◆ **Problem details**
Scan the records for the string "target", then copy each line that has it.

═══ Records for the task

(* ===== verification/DiscoveryConvert.v ===== *)
(** * Discovery converters (pkg/discovery/converters.go, transform.go,
    helm.go, and the pod converter of service.go)

    Kubernetes objects are records of what the code reads and what the cache
    transform strips; a [resource.Quantity] is given by the values its
    accessors return, an Argo Rollout by what the accessors of the
    unstructured object return.  Wire items are JSON values. *)

From stdpp Require Import strings.
From S2P Require Import Prelude GoText GoJson GoStruct GoCrypto GoTime GoFloat DiscoverySink Discovery.
Lemma statefulset_rollback_log w tempPVCName pv (k : K) v l : exists b1 b2 b3,
  mg_log (statefulset_rollback w tempPVCName pv (MkMigration k v l))
  = l ++ rolled_back (if v_created v then Some tempPVCName else None)
           (if v_reclaimPatched v then Some (pv_reclaim pv) else None) v b1 b2 b3.
Proof.
  unfold statefulset_rollback, rolled_back. simpl.
  destruct (v_committed v); [exists true, true, true; by rewrite app_nil_r|].
  assert (exists k1 b1, (if v_created v then attempt (delete_claim tempPVCName) (MkMigration k v l) else MkMigration k v l)
    = MkMigration k1 v (l ++ (if v_created v then [(Delete tempPVCName, b1)] else []))) as (k1 & b1 & ->).
  { destruct (v_created v); [apply (attempt_act (Delete tempPVCName))|]. exists k, true. by rewrite app_nil_r. }
  set (l1 := l ++ _). simpl mg_vars.
  assert (exists k2 b2, (if v_reclaimPatched v then attempt (set_reclaim (pv_name pv) (pv_reclaim pv)) (MkMigration k1 v l1)
      else MkMigration k1 v l1)
    = MkMigration k2 v (l1 ++ (if v_reclaimPatched v then [(Reclaim (pv_reclaim pv), b2)] else []))) as (k2 & b2 & ->).
  { destruct (v_reclaimPatched v); [apply (attempt_act (Reclaim (pv_reclaim pv)))|]. exists k1, true. by rewrite app_nil_r. }
  set (l2 := l1 ++ _). simpl mg_vars.
  assert (exists b3, mg_log (if v_oldReplicas v then attempt (scale_back StatefulSet (wl_name w)) (MkMigration k2 v l2)
      else MkMigration k2 v l2)
    = l2 ++ (match v_oldReplicas v with Some n => [(Scale n, b3)] | None => [] end)) as (b3 & ->).
  { destruct (v_oldReplicas v) as [n|] eqn:En; [|exists true; by rewrite app_nil_r].
    destruct (scale_back_log StatefulSet (wl_name w) n (MkMigration k2 v l2) En) as (k3 & b3 & ->). by exists b3. }
  exists b1, b2, b3. unfold l2, l1. by destruct (v_created v), (v_reclaimPatched v); rewrite <- ?app_assoc.
Qed.
Lemma ends_scale retries backoff old kd name replicas k : (scale_attempts retries backoff old kd name replicas k).1 <> inl OutOfFuel.
Proof using.
  revert backoff old k. induction retries as [|n IH]; intros backoff old k; cbn [scale_attempts].
  all: destruct (call (GetWorkload kd name) k) as [[[]|w] k1].
  all: try match goal with |- context [call (UpdateWorkload ?a ?b) ?k] => destruct (call (UpdateWorkload a b) k) as [[[]|] ?] end; try done.
  all: match goal with |- context [call (SleepCtx ?d) ?k] => destruct (call (SleepCtx d) k) as [[] ?] end; [done|apply IH].
Qed.
Lemma ends_repoint retries backoff name old new k : (repoint_attempts retries backoff name old new k).1 <> Some OutOfFuel.
Proof using.
  revert backoff k. induction retries as [|n IH]; intros backoff k; cbn [repoint_attempts].
  all: destruct (call (GetWorkload Deployment name) k) as [[e|w] k1]; [done|].
  all: destruct (podSpecMountsPVC w old); cbn [negb]; [|by destruct (podSpecMountsPVC w new)].
  all: match goal with |- context [call (UpdateWorkload ?a ?b) ?k] => destruct (call (UpdateWorkload a b) k) as [[[]|] k2] end; try done.
  destruct (call (SleepCtx backoff) k2) as [[] k3]; [done|apply IH].
Qed.
Lemma ends_scale_down kd name : ends_step (scale_down kd name).
Proof using.
  intros g. unfold scale_down, scaleWorkloadTyped. pose proof (ends_scale 2 second None kd name 0 (mg_cluster g)) as Hs.
  destruct (scale_attempts _ _ _ _ _ _ _) as [[e|n] k]; simpl in *; congruence.
Qed.
Lemma ends_scale_back kd name : ends_step (scale_back kd name).
Proof using.
  intros g. apply (ends_act (Scale _)). intros k. unfold scaleWorkloadTyped.
  pose proof (ends_scale 2 second None kd name (default 0 (v_oldReplicas (mg_vars g))) k) as Hs.
  destruct (scale_attempts _ _ _ _ _ _ _) as [[e|n] k']; simpl in *; congruence.
Qed.
Lemma ends_copy src dst role : ends_op (copyData m src dst role).
Proof using HC.
  intros k. unfold copyData. destruct (call RandString k) as [suffix k1]. set (pod := src +:+ _).
  pose proof (ends_check "create mover pod" (call (CreatePod pod src dst (moverImageName m)) k1)) as Hc.
  destruct (check _ _) as [[e|] k2]; [done|].
  destruct (waits_end "" pod "" k2) as (_ & Hw & _). destruct (waitForPodRunning m pod k2) as [[e|] k3]; [done|].
  destruct (copyTimeout m k3) as [ct k4]. destruct (call (Exec _ _ _) k4) as [r k5]. simpl.
  destruct r as [msg|[[exit out] err]]; simpl; [done|]. destruct (exit =? 0); [|done]. by destruct (contains out _).
Qed.
Lemma ends_parity snap name target : ends_step (check_parity (Q := Q) snap name target).
Proof using.
  apply ends_act. intros k. destruct (call (GetPVC name) k) as [[e|pvc] k1]; [done|]. by destruct (verifyParity snap pvc target).
Qed.

Lemma ends_validate pvcName k : (validateDownsizePrereqs (Q := Q) pvcName k).1 <> inl OutOfFuel.
Proof using.
  unfold validateDownsizePrereqs. destruct (call (GetPVC pvcName) k) as [[e|pvc] k1]; [done|].
  repeat case_match; done.
Qed.
Lemma ends_lookup pvcName k : (getWorkloadByPVC (Q := Q) pvcName k).1 <> inl OutOfFuel.
Proof using.
  unfold getWorkloadByPVC. destruct (call (ListWorkloads Deployment) k) as [[e|deps] k1]; [done|].
  destruct (find_mounting pvcName deps false); [done|].
  by destruct (call (ListWorkloads StatefulSet) k1) as [[e|stss] k2].
Qed.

══════

◆ **Answer section**
Lemma ends_parity snap name target : ends_step (check_parity (Q := Q) snap name target).
  apply ends_act. intros k. destruct (call (GetPVC name) k) as [[e|pvc] k1]; [done|]. by destruct (verifyParity snap pvc target).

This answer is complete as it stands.